TOF yang terjadi pada anak dengan derajat yang rendah dari obstruksi aliran ventrikel kanan akan menimbulkan gejala awal berupa gagal jantung yang disebabkan oleh pirau kiri ke kanan di ventrikel. Sianosis muncul saat lahir, tetapi dengan peningkatan hipertrofi dari infundibulum ventrikel kanan dan pertumbuhan pasien, sianosis didapatkan pada tahun pertama kehidupan.sianosis terjadi terutama di membran mukosa bibir dan mulut, di ujungujung jari tangan dan kaki. Pada keadaan yang berat, sianosis langsung ditemukan (Bernstein, 2007).
b. Big Pulmonary Atresia with Intact Ventricular SeptumSaat duktus arteriosus menutup pada hari-hari pertama
kehidupan, anak dengan Big Pulmonary Atresia with Intact Ventricular Septum mengalami sianosis. Jika tidak ditangani, kebanyakan kasus berakhir dengan kematian pada minggu awal kehidupan. Pemeriksaan fisik menunjukkan sianosis berat dan distress pernafasan. Suara jantung kedua terdengar kuat dan tunggal, seringnya tidak terdengar suara murmur, tetapi terkadang murmur sistolik atau yang berkelanjutan dapat terdengar setelah aliran darah duktus. (Bernstein, 2007)

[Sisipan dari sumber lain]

(* ===== verification/CamelCaser.v ===== *)
(** * The camel-caser of [extreme_edge_cases/camelCaser.c]

    String objects are the bytes of their allocation, terminator included;
    tables of strings are arrays of pointers (0 for [NULL]).  Every allocation
    succeeds and is fresh ([malloc]'s result is not tested by the code);
    [realloc] of a table moves it.  A read outside an object, or of a string
    without terminator, is [Undef].  The character classes are those of the C
    locale. *)

From stdpp Require Import gmap.
From S2P Require Import Prelude.
Open Scope Z_scope.

(** ** [ctype.h] *)

Definition isupper (c : Z) : bool := (65 <=? c) && (c <=? 90).
Definition islower (c : Z) : bool := (97 <=? c) && (c <=? 122).
Definition isalpha (c : Z) : bool := isupper c || islower c.
Definition isdigit (c : Z) : bool := (48 <=? c) && (c <=? 57).
Definition isspace (c : Z) : bool := (c =? 32) || ((9 <=? c) && (c <=? 13)).
Definition ispunct (c : Z) : bool := (33 <=? c) && (c <=? 126) && negb (isalpha c) && negb (isdigit c).
Definition tolower (c : Z) : Z := if isupper c then c + 32 else c.
Definition toupper (c : Z) : Z := if islower c then c - 32 else c.

(** ** The heap *)

Record heap := Heap {
  next_ptr : Z;
  strings : gmap Z (list Z);
  tables : gmap Z (list Z);
}.

Definition new_string (bs : list Z) (h : heap) : Z * heap :=
  (next_ptr h, Heap (next_ptr h + 1) (<[next_ptr h := bs]> (strings h)) (tables h)).

Definition set_string (p : Z) (bs : list Z) (h : heap) : heap := Heap (next_ptr h) (<[p := bs]> (strings h)) (tables h).

(** [realloc(t, (n + 1) * sizeof(char* ))] of a table of [n] entries and the store
    of [x] in the new entry. *)
Definition table_append (t x : Z) (h : heap) : outcome (Z * heap) :=
  let! old := if t =? 0 then Done [] else deref (tables h !! t) in
  Done (next_ptr h, Heap (next_ptr h + 1) (strings h) (<[next_ptr h := old ++ [x]]> (delete t (tables h)))).

Definition free_string (p : Z) (h : heap) : outcome heap :=
  let! _ := deref (strings h !! p) in Done (Heap (next_ptr h) (delete p (strings h)) (tables h)).

Definition free_table (t : Z) (h : heap) : outcome heap :=
  let! _ := deref (tables h !! t) in Done (Heap (next_ptr h) (strings h) (delete t (tables h))).

(** [strlen] of the string starting an object. *)
Fixpoint strlen (bs : list Z) : outcome nat :=
  match bs with
  | [] => Undef
  | c :: bs => if c =? 0 then Done 0%nat else let! n := strlen bs in Done (S n)
  end.

(** ** Splitting into sentences *)

(** The inner loop: the first punctuation mark from [j] on, [n] characters to go. *)
Fixpoint find_punct (n : nat) (s : list Z) (j : nat) : option nat :=
  match n with
  | O => None
  | S n => match s !! j with
           | Some c => if ispunct c then Some j else find_punct n s (S j)
           | None => None
           end
  end.

Fixpoint split_loop (fuel : nat) (s : list Z) (input_len i : nat) (splitted : Z) (h : heap) : outcome (Z * heap) :=
  match fuel with
  | O => OutOfFuel
  | S fuel =>
      if (i <? input_len)%nat then
        match find_punct (input_len - i) s i with
        | Some j =>
            let nbytes := (j - i)%nat in
            let (str, h) := new_string (take nbytes (drop i s) ++ [0]) h in
            let! (splitted, h) := table_append splitted str h in
            split_loop fuel s input_len (S j) splitted h
        | None => split_loop fuel s input_len (S input_len) splitted h
        end
      else Done (splitted, h)
  end.

Definition split_str (input_str : list Z) (h : heap) : outcome (Z * heap) :=
  let! input_len := strlen input_str in
  let! (splitted, h) := split_loop (S (S input_len)) input_str input_len 0 0 h in
  table_append splitted 0 h.

(** ** Camel-casing *)

(** From a position of the string on; the result is the rest of the object. *)
Fixpoint camel_case_word (word : list Z) (first_letter first_word : bool) : outcome (list Z) :=
  match word with
  | [] => Undef
  | c :: rest =>
      if c =? 0 then Done word
      else
        let '(c, first_letter) :=
          if isalpha c then
            if negb first_letter then (if first_word then tolower c else toupper c, true)
            else (tolower c, first_letter)
          else (c, first_letter) in
        let! rest := camel_case_word rest first_letter first_word in
        Done (c :: rest)
  end.

(** [camel_case_word(str + i, i == 0)]. *)
Definition camel_case_at (str : list Z) (i : nat) : outcome (list Z) :=
  let! w := camel_case_word (drop i str) false (i =? 0)%nat in
  Done (take i str ++ w).

(** The inner loop, [n] characters to go: the string, [j] and [first_word_seen]
    when it ends. *)
Fixpoint camel_scan (n : nat) (str : list Z) (str_len i j : nat) (first_word_seen : bool)
  : outcome (list Z * nat * bool) :=
  match n with
  | O => Done (str, j, first_word_seen)
  | S n =>
      let! c := deref (str !! j) in
      if negb (isspace c) && negb first_word_seen then camel_scan n str str_len i (S j) true
      else if isspace c && first_word_seen then
        let! str := camel_case_at (<[j := 0]> str) i in
        Done (<[j := 32]> str, j, first_word_seen)
      else if (j =? str_len - 1)%nat then
        let! str := camel_case_at str i in
        Done (str, j, first_word_seen)
      else camel_scan n str str_len i (S j) first_word_seen
  end.

Fixpoint camel_case_loop (fuel : nat) (str : list Z) (str_len i : nat) (first_word_seen : bool) : outcome (list Z) :=
  match fuel with
  | O => OutOfFuel
  | S fuel =>
      if (i <? str_len)%nat then
        let! (str, j, first_word_seen) := camel_scan (str_len - i) str str_len i i first_word_seen in
        camel_case_loop fuel str str_len (S j) first_word_seen
      else Done str
  end.

Definition camel_case_str (str : list Z) : outcome (list Z) :=
  let! str_len := strlen str in
  camel_case_loop (S str_len) str str_len 0 false.

(** ** Removing the blanks *)

(** A byte that [malloc] returns and nobody has written. *)
Definition INDETERMINATE : Z := -1.

(** [str[i]] as an rvalue and as an lvalue: outside the object it is undefined. *)
Definition char_at (str : Z) (i : nat) (h : heap) : outcome Z :=
  let! bs := deref (strings h !! str) in deref (bs !! i).

Definition set_char (str : Z) (i : nat) (c : Z) (h : heap) : outcome heap :=
  let! bs := deref (strings h !! str) in
  if (i <? length bs)%nat then Done (set_string str (<[i := c]> bs) h) else Undef.

(** The loop, [n] characters to go: [new_str_len] when it ends. *)
Fixpoint remove_loop (n : nat) (str new_str : Z) (i new_str_len : nat) (h : heap) : outcome (nat * heap) :=
  match n with
  | O => Done (new_str_len, h)
  | S n =>
      let! c := char_at str i h in
      if negb (isspace c) then
        let! h := set_char new_str new_str_len c h in
        remove_loop n str new_str (S i) (S new_str_len) h
      else remove_loop n str new_str (S i) new_str_len h
  end.

(** From character [i] on, [n] to go; behind the terminator of the source the rest is
    filled with zeros. *)
Fixpoint strncpy (n : nat) (dst src : Z) (i : nat) (ended : bool) (h : heap) : outcome heap :=
  match n with
  | O => Done h
  | S n =>
      let! c := if ended then Done 0 else char_at src i h in
      let! h := set_char dst i c h in
      strncpy n dst src (S i) (ended || (c =? 0)) h
  end.

Definition remove_whitespaces_str (str : Z) (h : heap) : outcome heap :=
  let! bs := deref (strings h !! str) in
  let! str_len := strlen bs in
  let (new_str, h) := new_string (replicate (str_len + 1) INDETERMINATE) h in
  let! (new_str_len, h) := remove_loop str_len str new_str 0 0 h in
  let! h := set_char new_str new_str_len 0 h in
  let! h := strncpy new_str_len str new_str 0 false h in
  let! h := set_char str new_str_len 0 h in
  free_string new_str h.


(** [while ( *walk)] over the entries of the table. *)
Fixpoint camel_caser_loop (walk : list Z) (h : heap) : outcome heap :=
  match walk with
  | [] => Undef
  | p :: walk =>
      if p =? 0 then Done h
      else
        let! str := deref (strings h !! p) in
        let! str := camel_case_str str in
        let! h := remove_whitespaces_str p (set_string p str h) in
        camel_caser_loop walk h
  end.

(** [None] is the null pointer. *)
Definition camel_caser (input_str : option (list Z)) (h : heap) : outcome (Z * heap) :=
  match input_str with
  | None => Done (0, h)
  | Some input_str =>
      let! (splitted, h) := split_str input_str h in
      let! entries := deref (tables h !! splitted) in
      let! h := camel_caser_loop entries h in
      Done (splitted, h)
  end.

Fixpoint destroy_loop (walk : list Z) (h : heap) : outcome heap :=
  match walk with
  | [] => Undef
  | p :: walk => if p =? 0 then Done h else let! h := free_string p h in destroy_loop walk h
  end.

Definition destroy (result : Z) (h : heap) : outcome heap :=
  if result =? 0 then Done h
  else
    let! entries := deref (tables h !! result) in
    let! h := destroy_loop entries h in
    free_table result h.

c. Tricuspid AtresiaSianosis terjadi segera setelah lahir dengan dengan
penyebaran yang bergantung dengan derajat keterbatasan aliran darah pulmonal. Kebanyakan pasien mengalami murmur sistolik holosistolik di sepanjang tepi sternum kiri. Suara jantung kedua terdengar tunggal. Diagnosis dicurigai pada 85% pasien sebelum usia kehamilan 2 bulan. Pada pasien yang lebih tua didapati sianosis, polisitemia, cepat lelah, dan sesak nafas saat aktivitas berat kemungkinan sebagai hasil dari penekanan pada aliran darah pulmonal. Pasien dengan Tricuspid Atresia berisiko mengalami penutupan spontan VSD yang dapat terjadi secara cepat yang ditandai dengan sianosis. (Bernstein, 2007)
E. Manifestasi klinis
Gejala yang menunjukkan adanya PJB termasuk sesak napas dan kesulitan
minum, kulit kebiruan. Gejala-gejala tersebut biasanya tampak pada periode
neonatus. Gejala-gejala yang mengarah ke PJB seperti adanya bising jantung,
hepatomegali, sianosis, nadi femoralis yang teraba lemah / tidak teraba, adalah juga
gejala yang sering ditemukan di ruang bayi dan sering pula tidak berhubungan
dengan abnormalitas pada jantung. Membedakan sianosis perifer dan sentral adalah
bagian penting dalam menentukan PJB pada neonatus. Sianosis perifer berasal dari
daerah dengan perfusi jaringan yang kurang baik,terbatas pada daerah ini, tidak
pada daerah dengan perfusi baik. Sebaliknya sianosis sentral tampak pada daerah
dengan perfusi jaringan yang baik, walaupun sering lebih jelas pada tempat dengan
perfusi kurang baik.tempat atau
daerah yang dapat dipercaya untuk menentukan adanya sianosis sentral adalah pada
tempat dengan perfusi jaringan yang baik seperti pada lidah, dan dinding mukosa.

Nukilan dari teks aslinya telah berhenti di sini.